Ma il tempo è galantuomo e, volendo usare un'altro luogo comune, tutti i nodi vengono al pettine. E la cosa mi da delle belle soddisfazioni. Oggi sulle locandine del Resto del Carlino fuori dalle edicole, un titolo ha alimentato la curiosità di molti lettori: "Recanatini candidato sindaco* a Polverigi". Qualcuno avrà pensato rabbrividendo che l'ex sindaco di Falconara ci riprova, ma la cosa interessante è che ci riprova con il PDL di Berlusconi e Brandoni.
Finalmente la maschera viene giù. Da sindaco della Margherita di Falconara a candidato della destra populista il passo sembra breve. Eppure mi ricordo molto bene le alzate di scudi degli ex democristiani e diessini falconaresi a difesa di Recanatini, veramente ricordo anche l'atteggiamento del PRC di Falconara ed ora mi domando come avranno preso la notizia. Una notizia che è una sorpresa ma fino ad un certo punto, infatti più di una volta si erano notati allora certi ammiccamenti che non facevano presagire niente di buono. Domanda: non era meglio dichiarare di aver sbagliato candidato evitando di perdere la faccia e la città?
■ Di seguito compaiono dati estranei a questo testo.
Lemma lookup_delete_same (name : string) (query : list (string * JsVal)) :
  lookup name (delete name query) = JUndefined.
Proof.
  induction query as [|[k v] query IH]; cbn; [reflexivity|].
  destruct (String.eqb k name) eqn:Hk; cbn; [exact IH|].
  now rewrite Hk.
Qed.

Lemma lookup_delete_other (name deleted : string) (query : list (string * JsVal)) :
  name <> deleted ->
  lookup name (delete deleted query) = lookup name query.
Proof.
  intros Hne. induction query as [|[k v] query IH]; cbn; [reflexivity|].
  destruct (String.eqb k deleted) eqn:Hk; cbn.
  - apply String.eqb_eq in Hk. subst k.
    destruct (String.eqb deleted name) eqn:Hd; [|exact IH].
    apply String.eqb_eq in Hd. congruence.
  - destruct (String.eqb k name); [reflexivity|exact IH].
Qed.

(** C5: [handleAuth] on the current page.  Without a code in the query
    (one that passes [if (query.code)]; an absent parameter reads
    [undefined]), and with a code whose state is not the configured one, it
    resolves to [null] and touches nothing.  With a code and the configured
    state it deletes code and state from the query (every other parameter
    stays), replaces the browser URL by the clean URL with that query and
    the hash, and exchanges the code: one POST to the proxy carrying the
    client id and secret, the code, the grant type and the replaced URL as
    redirect_uri.  It resolves to the [access_token] of the response, and
    rejects with the error of the transport when the exchange fails. *)
Theorem handleAuth_exchange (st : St) :
  let query := parseQuery (search (location (world st))) in
  let code := lookup "code" query in
  let matches := strict_eq_string (lookup "state" query) (state (this st)) in
  let cleaned := delete "state" (delete "code" query) in
  let replaced :=
    replaceState
      (buildURL (getCleanURL (href (location (world st)))) cleaned
       ++ hash (location (world st)))
      (location (world st)) in
  let r :=
    {| method := POST;
       url := match proxy (this st) with
              | ProxyFunction f =>
                  f (concatURL (baseURL (this st)) (JStr "login/oauth/access_token"))
              | ProxyString s => s
              end;
       body := JStr (buildQuery
                       [("client_id", JStr (clientId (this st)));
                        ("client_secret", JStr (clientSecret (this st)));
                        ("code", code);
                        ("grant_type", JStr "authorization_code");
                        ("redirect_uri", JStr (href replaced))]);
       config := {| headers := Some [("Content-Type", "application/x-www-form-urlencoded")];
                    params := None |} |} in
  (code = JUndefined -> handleAuth st = (Return JNull, st))
  /\ (truthy code = false -> handleAuth st = (Return JNull, st))
  /\ (truthy code = true -> matches = false -> handleAuth st = (Return JNull, st))
  /\ (truthy code = true -> matches = true ->
      lookup "code" cleaned = JUndefined /\
      lookup "state" cleaned = JUndefined /\
      (forall name, name <> "code" -> name <> "state" ->
                    lookup name cleaned = lookup name query) /\
      location (world (snd (handleAuth st))) = replaced /\
      this (snd (handleAuth st)) = this st /\
      new_exchanges st (snd (handleAuth st)) = [(r, answer st r)] /\
      (forall response, answer st r = Return response ->
         nullish (data response) = false ->
         fst (handleAuth st) = Return (prop (data response) "access_token")) /\
      (forall response, answer st r = Return response ->
         nullish (data response) = true ->
         fst (handleAuth st) = Throw TypeError) /\
      (forall e, answer st r = Throw e -> fst (handleAuth st) = Throw e)).
Proof.
  intros query code matches cleaned replaced r.
  split; [|split; [|split]].
  - intros Hcode.
    unfold handleAuth, bind, get_this, get_location, ret.
    fold query. fold code. now rewrite Hcode.
  - intros Hcode.
    unfold handleAuth, bind, get_this, get_location, ret.
    fold query. fold code. now rewrite Hcode.
  - intros Hcode Hstate.
    unfold handleAuth, bind, get_this, get_location, ret.
    fold query. fold code. fold matches. now rewrite Hcode, Hstate.
  - intros Hcode Hstate.
    split; [|split; [|split]].
    { subst cleaned. rewrite lookup_delete_other by discriminate.
      apply lookup_delete_same. }
    { apply lookup_delete_same. }
    { intros name Hc Hs. subst cleaned.
      now rewrite !lookup_delete_other by assumption. }
    rewrite (handleAuth_run st Hcode Hstate). fold query. fold code.
    fold cleaned. fold replaced.
    match goal with
    | |- context [getAccessToken code ?st1] => set (st1' := st1)
    end.
    pose proof (getAccessToken_run code st1') as Hrun. cbv zeta in Hrun.
    change (location (world st1')) with replaced in Hrun.
    change (this st1') with (this st) in Hrun. fold r in Hrun.
    rewrite Hrun. cbn [fst snd].
    change (answer st1' r) with (answer st r).
    split; [reflexivity|]. split; [reflexivity|].
    split; [apply new_exchanges_app; reflexivity|].
    split; [|split].
    + intros response -> Hnull. now rewrite (get_defined _ _ Hnull).
    + intros response -> Hnull. now rewrite (get_nullish _ _ Hnull).
    + now intros e ->.
Qed.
Un altro sassolino dalla scarpa che mi tolgo. Magra soddisfazione dirà qualcuno. Sempre meglio che avere rimorsi aggiungo io.
*12 maggio 2009
Errata Corrige: Ebbene si ho preso un abbaglio, Recanatini non è candidato alla poltrona di sindaco di Polverigi ma semplicemente a quella di consigliere comunale. Sono stato tratto in errore dalla locandina del giornale e me ne scuso. Ma questo errore di poltrona non cambia di una virgola le considerazioni sopra esposte, perchè se è vero che la poltrona è meno prestigiosa, la coalizione rimane quella della destra, e testimonia la facilità con cui il candidato si sposta da una parte all'altra.
Caro Claudio, ieri mattina, vedendo la locandina di cui parli, ho emesso il mio solito ghigno. No, infatti, non c'era nulla da sorprendersi rispetto a tale candidatura, che disvela il volto dell'opportunismo: vero tarlo della politica italiana, globale e locale.
RispondiEliminaMa si sa, ci si è talmente abituati a tali operazioni che la cosa avrà incuriosito ben pochi.
Beh anche a me a fatto sorridere... Ma quando si ha una poltrona difficilmente si lascia benvolentieri.
RispondiEliminaComunque, mi pare che Recanatini si sia candidato come consigliere comunale nella liste del PDL e non come sindaco.
Ma la sua figura l'ha fatta lo stesso!
Paolo B.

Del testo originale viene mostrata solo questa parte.